Functionalized Cerium Dioxide Nanoparticles with Antioxidative Neuroprotection for Alzheimer's Disease.

Abstract

Oxidative stress induced reactive oxygen species (ROS) and aggregation of amyloid β (Aβ) in the nervous system are significant contributors to Alzheimer's disease (AD). Cerium dioxide and manganese oxide are known as to be effective and recyclable ROS scavengers with high efficiency in neuroprotection. A hollow-structured manganese-doped cerium dioxide nanoparticle (LMC) was synthesized for loading Resveratrol (LMC-RES).
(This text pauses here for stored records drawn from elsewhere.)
Lemma extent_step sU sU' : log_step sU sU' → extent sU'.1 = extent sU.1.
Proof using Type.
  intros [q qr h h' s s' U _ _ E|q u i h h' s s' U _ _ E|q u qr h h' s s' c U _ _ E
    |h h' s s' U _ E|q qr h h' s s' U _ _ _ E]; cbn.
  - by apply begin_op_extent in E.
  - by apply log_write_extent in E.
  - by apply end_op_begin_extent in E.
  - by apply commit_extent in E.
  - by apply end_op_finish_extent in E.
Qed.

(** The invariant in the states the system can reach. *)
Lemma space_reachable s0 s U :
  log_idle s0 → rtc log_step (s0, ∅) (s, U) → space_inv s U ∧ extent s = extent s0.
Proof using Type.
  intros (Hn & Ho & Hc & _) Hrtc.
  apply (rtc_invariant log_step (λ sU, space_inv sU.1 sU.2 ∧ extent sU.1 = extent s0) (s0, ∅) (s, U));
    [|split; [split; cbn; rw ?Ho ?Hc ?Hn //|done]|done].
  intros a b [Ha Hg] Hab. split; [by eapply space_step|]. by rw (extent_step a b Hab).
Qed.

(** C3: the log has room for every admitted operation. However the processes
    interleave their operations, as long as each writes at most [MAXOPBLOCKS]
    blocks: the header never has more than [LOGSIZE] blocks; [outstanding] counts
    the open operations; a commit runs only when no operation is open, so the
    panic of [end_op] is unreachable; and an operation that may still write finds
    a free entry of the header. When the log on the disk has more than [LOGSIZE]
    blocks, its header block included, the [log_write] of that operation returns
    for any buffer. In a smaller log it returns while fewer than [log.size - 1]
    blocks are logged, and panics when that many are. *)
Theorem log_reservation s0 s U :
  log_idle s0 → rtc log_step (s0, ∅) (s, U) →
  0 ≤ lg_n s ≤ LOGSIZE ∧ lg_outstanding s = Z.of_nat (size U) ∧
  (lg_committing s = true → U = ∅) ∧
  (∀ q u, U !! q = Some u → lg_committing s = false ∧
    (u < MAXOPBLOCKS → lg_n s < LOGSIZE ∧ 1 ≤ lg_outstanding s ∧
      ∀ i b qr h, bc_bufs (lg_b s) !! i = Some b → ready q qr h →
        (LOGSIZE < lg_size s0 → ∃ s', log_write i (h, s) = Ok tt (settle h, s')) ∧
        (lg_n s < lg_size s0 - 1 → ∃ s', log_write i (h, s) = Ok tt (settle h, s')) ∧
        (lg_size s0 - 1 ≤ lg_n s → log_write i (h, s) = Stop (Panic "too big a transaction") (h, s)))).
Proof using Type.
  intros Hi Hrtc. pose proof Hi as (_ & _ & _ & Hbl).
  destruct (space_reachable s0 s U Hi Hrtc) as [[I1 I2 I3 [I4 I5]] [= Hg1 Hg2]].
  pose proof (reserved_range U I3). split_and!; [lia..|done|]. intros q u Hq. split.
  { destruct (lg_committing s) eqn:Ec; [|done]. by rw (I2 eq_refl) lookup_empty in Hq. }
  intros Hu. rewrite -> (reserved_delete U q u Hq) in I5.
  pose proof (reserved_range (delete q U) (map_Forall_delete _ _ q I3)).
  assert (lg_n s < LOGSIZE) as Hn by lia. assert (1 ≤ lg_outstanding s) as Ho.
  { rw I1. assert (size U ≠ 0%nat); [|lia]. intros E0%map_size_empty_iff. by rw E0 lookup_empty in Hq. }
  split_and!; [done..|]. intros i b qr h Hb Hr. rewrite <- Hg1. rewrite <- Hg2 in Hbl. split_and!; intros Hs.
  - apply (log_write_returns q qr h s i b); done || lia.
  - apply (log_write_returns q qr h s i b); done || lia.
  - apply log_write_panics. by right.
Qed.
End system.

(** ** The log of mkfs.c

    mkfs.c gives the log [nlog = LOGSIZE] blocks, one of which is the header. *)

Definition ex_on (q : nat) : hw :=
  set_h_cpus [set_c_proc (Some q) boot_cpu]
    (set_h_procs (replicate NPROC (set_p_state RUNNING (set_p_pid 7 zero_proc))) boot_hw).

Lemma ex_on_ready q : (q < NPROC)%nat → ready q (set_p_state RUNNING (set_p_pid 7 zero_proc)) (ex_on q).
Proof.
  intros Hq. split; [|done|done]. split; [split| | |]; [|done| | |done|].
  - eexists. by split_and!.
  - apply length_replicate.
  - by intros c [= <-].
  - exact (lookup_replicate_2 _ _ _ Hq).
Qed.

(** A log of [LOGSIZE] blocks over a cache with 30 different blocks; the log
    and the open operations after [k] writes, ten by each of three processes. *)
Definition ex_log : logst :=
  MkLog (set_bc_bufs (imap (λ i b, set_b_blockno (100 + Z.of_nat i) b) (replicate NBUF zero_buf)) ex_bst)
    2 LOGSIZE 0 false 1 0 (replicate (Z.to_nat LOGSIZE) 0).
Fixpoint ex_written (k : nat) : logst * gmap nat Z :=
  match k with
  | O => (set_lg_outstanding 3 ex_log, <[2%nat := 0]> (<[1%nat := 0]> (<[0%nat := 0]> ∅)))
  | S k =>
      let '(s, U) := ex_written k in
      (match log_write k (ex_on (k / 10), s) with Ok _ st => st.2 | Stop _ st => st.2 end,
       <[(k / 10)%nat := Z.of_nat (k mod 10) + 1]> U)
  end.

Lemma ex_written_step iderw k : (k < 29)%nat → log_step iderw (ex_written k) (ex_written (S k)).
Proof.
  intros Hk.
  assert ((ex_written k).2 !! (k / 10)%nat = Some (Z.of_nat (k mod 10))) as HU.
  { do 29 (destruct k as [|k]; [vm_compute; reflexivity|]). lia. }
  assert (∃ h', log_write k (ex_on (k / 10), (ex_written k).1) = Ok tt (h', (ex_written (S k)).1)) as [h' E].
  { clear HU. do 29 (destruct k as [|k]; [eexists; vm_compute; reflexivity|]). lia. }
  rw (surjective_pairing (ex_written k)).
  assert (ex_written (S k) = ((ex_written (S k)).1, <[(k / 10)%nat := Z.of_nat (k mod 10) + 1]> (ex_written k).2)) as ->.
  { cbn. by destruct (ex_written k). }
  eapply ls_write; [exact HU| |exact E]. pose proof (Nat.mod_upper_bound k 10). unfold MAXOPBLOCKS. lia.
Qed.

Lemma ex_begun iderw : rtc (log_step iderw) (ex_log, ∅) (ex_written 0).
Proof.
  assert (∀ q n U, (q < NPROC)%nat → U !! q = None → n = 0 ∨ n = 1 ∨ n = 2 →
    log_step iderw (set_lg_outstanding n ex_log, U) (set_lg_outstanding (n + 1) ex_log, <[q := 0]> U)) as H.
  { intros q n U Hq HU Hn. eapply ls_begin; [by apply ex_on_ready|done|].
    rw (begin_op_run _ _ _ _ (ex_on_ready q Hq)). by destruct Hn as [->|[->| ->]]. }
  eapply rtc_l; [exact (H 0%nat 0 ∅ ltac:(unfold NPROC; lia) eq_refl ltac:(lia))|].
  eapply rtc_l; [exact (H 1%nat 1 (<[0%nat := 0]> ∅) ltac:(unfold NPROC; lia) eq_refl ltac:(lia))|].
  eapply rtc_l; [exact (H 2%nat 2 (<[1%nat := 0]> (<[0%nat := 0]> ∅)) ltac:(unfold NPROC; lia) eq_refl ltac:(lia))|]. reflexivity.
Qed.

(** C10: the log that mkfs.c makes is one block too small. With [log.size] equal
    to [LOGSIZE], three operations that [begin_op] admits together and that
    write ten blocks each, as [MAXOPBLOCKS] allows, run into the panic of
    [log_write]: after 29 blocks the third operation, with one block of its
    reservation left, stops the machine. *)
Theorem log_size_too_small iderw :
  ∃ s U, log_idle ex_log ∧ lg_size ex_log = LOGSIZE ∧ rtc (log_step iderw) (ex_log, ∅) (s, U) ∧
    U !! 2%nat = Some (MAXOPBLOCKS - 1) ∧ lg_n s < LOGSIZE ∧
    log_write 29 (ex_on 2, s) = Stop (Panic "too big a transaction") (ex_on 2, s).
Proof.
  exists (ex_written 29).1, (ex_written 29).2. split_and!; [done|done| |by vm_compute..|].
  - rw -surjective_pairing. etrans; [apply ex_begun|].
    assert (∀ k, (k ≤ 29)%nat → rtc (log_step iderw) (ex_written 0) (ex_written k)) as H; [|by apply H].
    induction k as [|k IH]; intros Hk; [done|]. eapply rtc_r; [apply IH; lia|]. apply ex_written_step. lia.
  - apply log_write_panics. right. vm_compute. done.
Qed.

Lemma log_reservation_witness :
  ∃ s U s', rtc (log_step memide_iderw) (ex_log, ∅) (s, U) ∧ 0 ≤ lg_n s ≤ LOGSIZE ∧
    log_write 4 (ex_on 2, s) = Ok tt (settle (ex_on 2), s').
Proof.
  pose proof (ex_begun memide_iderw) as H.
  destruct (log_reservation memide_iderw ex_log (ex_written 0).1 (ex_written 0).2 ltac:(by split_and!) H)
    as (Hn & _ & _ & HU). destruct (HU 2%nat 0 ltac:(by vm_compute)) as [_ Hw].
  destruct (Hw ltac:(unfold MAXOPBLOCKS; lia)) as (_ & _ & Hlw).
  destruct (Hlw 4%nat (set_b_blockno 104 zero_buf) _ (ex_on 2) ltac:(by vm_compute)
    (ex_on_ready 2 ltac:(unfold NPROC; lia))) as (_ & Hok & _).
  destruct Hok as [s' E]; [by vm_compute|]. exists (ex_written 0).1, (ex_written 0).2, s'.
  split_and!; [exact H|exact (proj1 Hn)|exact (proj2 Hn)|exact E].
Defined.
The LMC-RES were characterized by TEM, DLS, Zeta potential, and X-ray energy spectrum analysis. We also tested the biocompatibility of LMC-RES and the ability of LMC-RES to cross the blood-brain barrier (BBB). The antioxidant effects of LMC-RES were detected by SH-SY5Y cells. Small animal live imaging was used to detect the distribution of LMC-RES in the brain tissue of AD mice. The cognitive abilities of mice were tested by water maze and nesting experiments. The effects of LMC-RES in reducing oxidative stress and protecting neurons was also explored by histological analysis. The results showed that LMC-RES had good sustained release effect and biocompatibility. The drug release rate of LMC-RES at 24 hours was 80.9 ± 2.25%. Meanwhile, LMC-RES could cross the BBB and enrich in neurons to exert antioxidant effects. In Aβ-induced SH-SY5Y cells, LMC-RES could inhibits oxidative stress through the Nrf-2/HO-1 signaling pathway. In AD model mice, LMC-RES was able to reduce ROS levels, inhibit Aβ-induced neurotoxicity, and protect neurons and significantly improve cognitive deficits of AD mice after drug administration. LMC-RES can effectively across the BBB, reduce oxidative stress, inhibit Aβ aggregation, and promote the recovery of neurological function.